## EXERCISE PROMPT
When a line in the data below includes "induction", count it; then give only the total.

## RECORDS FOR THE EXERCISE
Lemma twos_nonneg_be l : all_bytes l -> l <> [] -> 0 <= twos l -> be l = twos l.
Proof.
  intros Hl Hne Hz. destruct l as [|b t]; [done|]. rewrite twos_cons_be in *.
  pose proof (be_bound _ Hl). destruct (128 <=? b); lia.
Qed.

Lemma sign_bit l : all_bytes l -> l <> [] -> ctrue (Z.land (znth l 0) 0x80) = (twos l <? 0).
Proof.
  intros Hl Hne. destruct l as [|b t]; [done|]. pose proof (twos_sign b t Hl) as Hs.
  rewrite Forall_cons in Hl. destruct Hl as [Hb _]. change (znth (b :: t) 0) with b.
  unfold ctrue. rewrite land_128 by done.
  destruct (Z.ltb_spec b 128), (Z.ltb_spec (twos (b :: t)) 0); auto; lia.
Qed.

(** Sign or zero extension to a fixed width. *)
Lemma be_bytes_extend n k z : (1 <= k)%nat -> (k <= n)%nat ->
  (srange (Z.of_nat k) z -> be_bytes n z = replicate (n - k) (if z <? 0 then 0xff else 0) ++ be_bytes k z) /\
  (0 <= z < 256 ^ Z.of_nat k -> be_bytes n z = replicate (n - k) 0 ++ be_bytes k z).
Proof.
  intros Hk Hkn. replace n with ((n - k) + k)%nat at 1 3 by lia.
  induction (n - k)%nat as [|j [IH1 IH2]]; [done|]. cbn [Nat.add be_bytes replicate app].
  assert (256 ^ (Z.of_nat k - 1) * 256 = 256 ^ Z.of_nat k) as Hp.
  { rewrite Z.mul_comm, <- Z.pow_succ_r by lia. f_equal. lia. }
  assert (forall e, 0 <= e -> 0 <= e < 256 -> u8 e = e) as Hu by (intros; apply wrap_id; lia).
  assert (2 ^ (8 * Z.of_nat (j + k)) = 256 ^ Z.of_nat (j + k)) as H2
    by (rewrite Z.pow_mul_r by lia; done).
  assert (256 ^ Z.of_nat k <= 256 ^ Z.of_nat (j + k)) as Hle by (apply Z.pow_le_mono_r; lia).
  split; intros Hz.
  - f_equal; [|by apply IH1]. unfold srange in Hz. rewrite Z.shiftr_div_pow2, H2 by lia.
    unfold wrap. destruct (Z.ltb_spec z 0).
    + replace (z / 256 ^ Z.of_nat (j + k)) with (-1); [done|].
      apply (Z.div_unique _ _ _ (z + 256 ^ Z.of_nat (j + k))); lia.
    + rewrite Z.div_small by lia. done.
  - f_equal; [|by apply IH2]. rewrite Z.shiftr_div_pow2, H2, Z.div_small by lia. done.
Qed.

(** * INTEGER *)

Lemma pad_loop_emits n b : emits (pad_loop n b) true (replicate n b).
Proof.
  induction n as [|n IH]; [constructor|]. cbn [pad_loop replicate].
  change (b :: replicate n b) with ([b] ++ replicate n b). by apply emits_cb_bind.
Qed.

Lemma with_length_Some (l bs : bytes) : with_length l = Some bs ->
  size l <= RSIZE_MAX /\ bs = length_det (size l) ++ l.
Proof. unfold with_length. destruct (Z.leb_spec (size l) RSIZE_MAX); [|done]. by intros [= <-]. Qed.

Lemma serialize_length_emits (l : bytes) : size l <= RSIZE_MAX ->
  emits (oer_serialize_length (size l)) (size (length_det (size l))) (length_det (size l)).
Proof. intros. apply length_det_emits. pose proof (size_nonneg l). unfold RSIZE_MAX in *. lia. Qed.

Lemma length_det_pos (l : bytes) : size l <= RSIZE_MAX -> 1 <= size (length_det (size l)) <= 9.
Proof. intros. apply size_length_det. pose proof (size_nonneg l). unfold RSIZE_MAX in *. lia. Qed.

(** The part of the encoder after the leading bytes are stripped. *)
Lemma integer_tail_ok name w (buf bs : bytes) (neg : bool) :
  buf <> [] ->
  (if ctrue w then size buf <= w /\ bs = replicate (Z.to_nat (w - size buf)) (if neg then 0xff else 0) ++ buf
   else with_length buf = Some bs) ->
  emits (r ← (if ctrue w then mret 0 else oer_serialize_length (size buf));
         if r <? 0 then mret (ASN__ENCODE_FAILED name)
         else
           let req_bytes := if ctrue w then w else size buf in
           if req_bytes <? size buf then mret (ASN__ENCODE_FAILED name)
           else
             padded ← pad_loop (Z.to_nat (req_bytes - size buf)) (if neg : bool then 0xff else 0);
             if negb padded then mret (ASN__ENCODE_FAILED name)
             else
               c ← cb buf;
               mret (if c <? 0 then ASN__ENCODE_FAILED name else ASN__ENCODED_OK (r + req_bytes)))
        (ASN__ENCODED_OK (size bs)) bs.
Proof.
  intros Hne Hw. destruct (ctrue w).
  - destruct Hw as [Hle ->]. refine (emits_bind _ _ 0 _ [] _ (emits_ret _) _). cbv beta. destruct (Z.ltb_spec 0 0); [lia|].
    cbv zeta. destruct (Z.ltb_spec w (size buf)); [lia|].
    apply (emits_bind _ _ true); [apply pad_loop_emits|]. cbn [negb].
    apply emits_cb_last. rewrite Z.add_0_l. do 2 f_equal.
    rewrite size_app, size_replicate. change (0 <? 0) with false. cbv iota. f_equal. lia.
  - apply with_length_Some in Hw as [Hsz ->]. pose proof (length_det_pos buf Hsz).
    apply (emits_bind _ _ (size (length_det (size buf)))); [by apply serialize_length_emits|]. cbv beta.
    destruct (Z.ltb_spec (size (length_det (size buf))) 0); [lia|]. cbv zeta.
    rewrite Z.ltb_irrefl, Z.sub_diag. 
    refine (emits_bind _ _ true _ [] _ (emits_ret _) _). cbn [negb].
    apply emits_cb_last. by rewrite size_app.
Qed.

Lemma be_bytes_nonempty n z : (1 <= n)%nat -> be_bytes n z <> [].
Proof. by destruct n; [lia|]. Qed.

Lemma INTEGER_encode_ok name tc c l z bs : all_bytes l -> l <> [] -> twos l = z ->
  int_bytes (ct_value (pick_cts c tc)) z = Some bs ->
  emits (INTEGER_encode_oer name tc c (Some l)) (ASN__ENCODED_OK (size bs)) bs.
Proof.
  intros Hl Hne Hz Hbs. unfold INTEGER_encode_oer. destruct (ct_value _) as [w pos].
  rewrite sign_bit, Hz by done. destruct l as [|b t] eqn:El; [done|]. rewrite <- El in *. clear El b t.
  unfold int_bytes in Hbs. pose proof (sbytes_pos z) as Hs1. pose proof (ubytes_pos z) as Hu1.
  destruct (Z.ltb_spec 0 w).
  - assert (ctrue w = true) as Hw by (unfold ctrue; apply negb_true_iff, Z.eqb_neq; lia).
    destruct pos; cbn [andb].
    + destruct (Z.leb_spec 0 z), (Z.ltb_spec z (256 ^ w)); cbn [andb] in Hbs; try discriminate.
      destruct (Z.ltb_spec z 0); [lia|]. injection Hbs as <-.
      rewrite skip_zeros_last_ubytes, twos_nonneg_be, Hz by (auto; lia).
      apply (integer_tail_ok name w _ _ false); [apply be_bytes_nonempty; lia|]. rewrite Hw, size_be_bytes.
      assert (Z.of_nat (ubytes z) <= w) by (apply ubytes_le; lia). split; [done|].
      replace (Z.to_nat (w - Z.of_nat (ubytes z))) with (Z.to_nat w - ubytes z)%nat by lia.
      apply be_bytes_extend; [lia|lia|]. split; [done|]. apply ubytes_le; lia.
    + destruct (Z.leb_spec (- (128 * 256 ^ (w - 1))) z), (Z.ltb_spec z (128 * 256 ^ (w - 1)));
        cbn [andb] in Hbs; try discriminate. injection Hbs as <-.
      rewrite skip_insignificant_sbytes, Hz by done.
      apply integer_tail_ok; [apply be_bytes_nonempty; lia|]. rewrite Hw, size_be_bytes.
      assert (Z.of_nat (sbytes z) <= w) by (apply sbytes_le; [lia|]; unfold srange; lia). split; [done|].
      replace (Z.to_nat (w - Z.of_nat (sbytes z))) with (Z.to_nat w - sbytes z)%nat by lia.
      apply be_bytes_extend; [lia|lia|]. apply sbytes_le; lia.
  - destruct (Z.eqb_spec w 0) as [->|]; [|discriminate].
    destruct pos; cbn [andb].
    + destruct (Z.leb_spec 0 z); [|discriminate]. destruct (Z.ltb_spec z 0); [lia|].
      rewrite skip_zeros_last_ubytes, twos_nonneg_be, Hz by (auto; lia).
      apply (integer_tail_ok name 0 _ _ false); [apply be_bytes_nonempty; lia|done].
    + rewrite skip_insignificant_sbytes, Hz by done.
      apply integer_tail_ok; [apply be_bytes_nonempty; lia|done].
Qed.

## TASK RESULT
2